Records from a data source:
Lemma str_ltb_trich a b :
  str_ltb a b = false -> str_ltb b a = false -> a = b.
Proof.
  revert b; induction a as [|x a IH]; intros [|y b]; cbn; try done.
  destruct (N.eqb_spec (code x) (code y)) as [Heq|Hne].
  - rewrite Heq, N.eqb_refl. intros H1 H2.
    by rewrite (code_inj _ _ Heq), (IH b H1 H2).
  - intros H1%N.ltb_ge. destruct (N.eqb_spec (code y) (code x)); [lia|].
    intros H2%N.ltb_ge. lia.
Qed.

Lemma str_ltb_trans a b c :
  str_ltb a b = true -> str_ltb b c = true -> str_ltb a c = true.
Proof.
  revert b c; induction a as [|x a IH]; intros [|y b] [|z c]; cbn; try done.
  destruct (N.eqb_spec (code x) (code y)) as [Hxy|Hxy],
           (N.eqb_spec (code y) (code z)) as [Hyz|Hyz],
           (N.eqb_spec (code x) (code z)) as [Hxz|Hxz];
    rewrite ?N.ltb_lt; try lia; eauto.
Qed.

Lemma part_eqb_eq x y : part_eqb x y = true <-> x = y.
Proof.
  destruct x as [n|s], y as [m|t]; cbn; try done.
  - rewrite N.eqb_eq. split; congruence.
  - rewrite String.eqb_eq. split; congruence.
Qed.

Lemma part_eqb_refl x : part_eqb x x = true.
Proof. by apply part_eqb_eq. Qed.

Lemma part_eqb_sym x y : part_eqb x y = part_eqb y x.
Proof.
  destruct (part_eqb x y) eqn:H1, (part_eqb y x) eqn:H2; try done.
  - apply part_eqb_eq in H1 as ->. by rewrite part_eqb_refl in H2.
  - apply part_eqb_eq in H2 as ->. by rewrite part_eqb_refl in H1.
Qed.

Lemma part_lt_trich x y :
  same_kind x y -> part_eqb y x = false -> part_lt y x = Ok false ->
  part_lt x y = Ok true.
Proof.
  destruct x as [n|s], y as [m|t]; cbn; try done; intros _ Hne Hlt.
  - f_equal. apply N.ltb_lt. apply N.eqb_neq in Hne.
    injection Hlt as Hlt%N.ltb_ge. lia.
  - f_equal. injection Hlt as Hlt.
    destruct (str_ltb s t) eqn:Hst; [done|].
    rewrite (str_ltb_trich s t Hst Hlt), String.eqb_refl in Hne. done.
Qed.

Lemma part_lt_asym x y :
  part_lt x y = Ok true -> part_lt y x = Ok false /\ part_eqb y x = false.
Proof.
  destruct x as [n|s], y as [m|t]; cbn; try done; intros Hlt; injection Hlt as Hlt.
  - apply N.ltb_lt in Hlt. split; [f_equal; apply N.ltb_ge; lia|].
    apply N.eqb_neq. lia.
  - split; [by rewrite (str_ltb_asym s t Hlt)|].
    destruct (String.eqb_spec t s) as [->|]; [|done].
    by rewrite str_ltb_irrefl in Hlt.
Qed.

Lemma part_lt_trans x y z :
  part_lt x y = Ok true -> part_lt y z = Ok true -> part_lt x z = Ok true.
Proof.
  destruct x as [n|s], y as [m|t], z as [k|u]; cbn; try done;
    intros H1 H2; injection H1 as H1; injection H2 as H2; f_equal.
  - apply N.ltb_lt in H1, H2. apply N.ltb_lt. lia.
  - by eapply str_ltb_trans.
Qed.

Lemma key_shape_head e x a y b :
  key_shape e (x :: a) -> key_shape e (y :: b) ->
  same_kind x y /\ key_shape (negb e) a /\ key_shape (negb e) b.
Proof.
  destruct x, y; cbn; intros [-> Ha] [? Hb]; done.
Qed.

Lemma key_lt_irrefl a : key_lt a a = Ok false.
Proof. induction a as [|x a IH]; [done|]. cbn. by rewrite part_eqb_refl. Qed.

Lemma key_lt_asym e a b :
  key_shape e a -> key_shape e b ->
  key_lt a b = Ok true -> key_lt b a = Ok false.
Proof.
  revert e b; induction a as [|x a IH]; intros e [|y b] Ha Hb; cbn; try done.
  destruct (key_shape_head _ _ _ _ _ Ha Hb) as (Hk & Ha' & Hb').
  rewrite (part_eqb_sym y x). destruct (part_eqb x y).
  - by apply (IH (negb e)).
  - intros Hlt. by apply part_lt_asym in Hlt as [? _].
Qed.

Lemma key_le_trans e a b c :
  key_shape e a -> key_shape e b -> key_shape e c ->
  key_lt b a = Ok false -> key_lt c b = Ok false -> key_lt c a = Ok false.
Proof.
  revert e b c; induction a as [|x a IH]; intros e b c Ha Hb Hc Hab Hbc.
  { by destruct c. }
  destruct b as [|y b]; [done|]. destruct c as [|z c]; [done|].
  destruct (key_shape_head _ _ _ _ _ Ha Hb) as (Hxy & Ha' & Hb').
  destruct (key_shape_head _ _ _ _ _ Hb Hc) as (Hyz & _ & Hc').
  cbn in Hab, Hbc |- *.
  destruct (part_eqb y x) eqn:Eyx.
  - apply part_eqb_eq in Eyx as ->.
    destruct (part_eqb z x); [by apply (IH (negb e) b)|done].
  - pose proof (part_lt_trich x y Hxy Eyx Hab) as Hlt_xy.
    destruct (part_eqb z y) eqn:Ezy.
    + apply part_eqb_eq in Ezy as ->. by rewrite Eyx.
    + pose proof (part_lt_trich y z Hyz Ezy Hbc) as Hlt_yz.
      pose proof (part_lt_trans _ _ _ Hlt_xy Hlt_yz) as Hlt_xz.
      by apply part_lt_asym in Hlt_xz as [-> ->].
Qed.

Lemma insert_sorted_spec {A} (x : list keypart * A) l :
  key_shape true (fst x) ->
  Forall (fun p => key_shape true (fst p)) l ->
  exists r,
    insert_sorted key_lt x l = Ok r
    /\ r ≡ₚ x :: l
    /\ (StronglySorted pair_le l -> StronglySorted pair_le r)
    /\ (forall k, filter (fun p => fst p = k) r
                  = filter (fun p => fst p = k) (x :: l)).
Proof.
  intros Hx. induction 1 as [|y l Hy Hl IH].
  { exists [x]. repeat split; [done|]. intros _. by repeat constructor. }
  cbn [insert_sorted].
  destruct (key_lt_total true (fst y) (fst x) Hy Hx) as [[] Hlt]; rewrite Hlt.
  - destruct IH as (r & -> & Hperm & Hsorted & Hstable).
    exists (y :: r). split; [done|]. split; [|split].
    + rewrite Hperm. apply perm_swap.
    + intros Hs. apply StronglySorted_inv in Hs as [Hs Hall].
      constructor; [by apply Hsorted|].
      rewrite Hperm. constructor; [|done].
      unfold pair_le. by eapply key_lt_asym.
    + intros k. rewrite !filter_cons, Hstable, filter_cons.
      destruct (decide (fst y = k)) as [Hyk|Hyk],
               (decide (fst x = k)) as [Hxk|Hxk]; try done.
      rewrite Hyk, Hxk, key_lt_irrefl in Hlt. done.
  - exists (x :: y :: l). repeat split; [done|].
    intros Hs. constructor; [done|].
    pose proof Hs as [_ Hall]%StronglySorted_inv.
    constructor; [done|].
    rewrite Forall_forall in Hall, Hl |- *. intros z Hz.
    unfold pair_le. eapply (key_le_trans true (fst x) (fst y) (fst z));
      [done|done|by apply Hl|done|by apply Hall].
Qed.
(* ===================================================================== *)
(** ** The monad of the methods: state of the mock plus exceptions *)
(* ===================================================================== *)

Definition M (A : Type) : Type := RequestsMock -> Res A * RequestsMock.

Definition ret {A} (a : A) : M A := fun s => (Ok a, s).

Definition raise {A} (e : Exn) : M A := fun s => (Raise e, s).

Definition bind {A B} (c : M A) (k : A -> M B) : M B :=
  fun s =>
    match c s with
    | (Ok a, s') => k a s'
    | (Raise e, s') => (Raise e, s')
    end.

Definition get : M RequestsMock := fun s => (Ok s, s).

Definition modify (f : RequestsMock -> RequestsMock) : M unit :=
  fun s => (Ok tt, f s).


Declare Scope py_scope.
Delimit Scope py_scope with py.
Notation "x <- c ;; k" := (bind c (fun x => k))
  (at level 100, c at next level, right associativity) : py_scope.
Notation "c ;;; k" := (bind c (fun _ => k))
  (at level 100, right associativity) : py_scope.
Local Open Scope py_scope.

(** Field updates of the instance. *)
Definition set_urls (u : list Match) (s : RequestsMock) : RequestsMock :=
  {| _urls := u; _calls := _calls s; _patcher := _patcher s;
     Session_send := Session_send s |}.

Definition set_calls (c : list Call) (s : RequestsMock) : RequestsMock :=
  {| _urls := _urls s; _calls := c; _patcher := _patcher s;
     Session_send := Session_send s |}.

Definition set_patch (p : option Patcher) (f : SendImpl) (s : RequestsMock)
  : RequestsMock :=
  {| _urls := _urls s; _calls := _calls s; _patcher := p; Session_send := f |}.

Definition set_side_effect (se : SideEffect) (m : Match) : Match :=
  {| m_url := m_url m; m_method := m_method m;
     m_match_querystring := m_match_querystring m;
     m_side_effect := se; m_response := m_response m |}.

(* ===================================================================== *)
(** ** [class CallList] *)
(* ===================================================================== *)

Module CallList.

Definition len (calls : list Call) : Z := Z.of_nat (length calls).

(** [self._calls[idx]] with Python's indexing: a negative index counts
    from the end, an index out of range raises [IndexError] ([None]). *)
Definition getitem (calls : list Call) (idx : Z) : option Call :=
  if (0 <=? idx)%Z then calls !! Z.to_nat idx
  else if (- len calls <=? idx)%Z then calls !! Z.to_nat (len calls + idx)
  else None.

- [REQUIREMENT]
Retype only this portion of the data above: the line containing "revert e b c;", the line containing "destruct (part_eqb z y) eqn:Ezy.", and all lines between them, exactly.

- [EXERCISE OUTPUT]
  revert e b c; induction a as [|x a IH]; intros e b c Ha Hb Hc Hab Hbc.
  { by destruct c. }
  destruct b as [|y b]; [done|]. destruct c as [|z c]; [done|].
  destruct (key_shape_head _ _ _ _ _ Ha Hb) as (Hxy & Ha' & Hb').
  destruct (key_shape_head _ _ _ _ _ Hb Hc) as (Hyz & _ & Hc').
  cbn in Hab, Hbc |- *.
  destruct (part_eqb y x) eqn:Eyx.
  - apply part_eqb_eq in Eyx as ->.
    destruct (part_eqb z x); [by apply (IH (negb e) b)|done].
  - pose proof (part_lt_trich x y Hxy Eyx Hab) as Hlt_xy.
    destruct (part_eqb z y) eqn:Ezy.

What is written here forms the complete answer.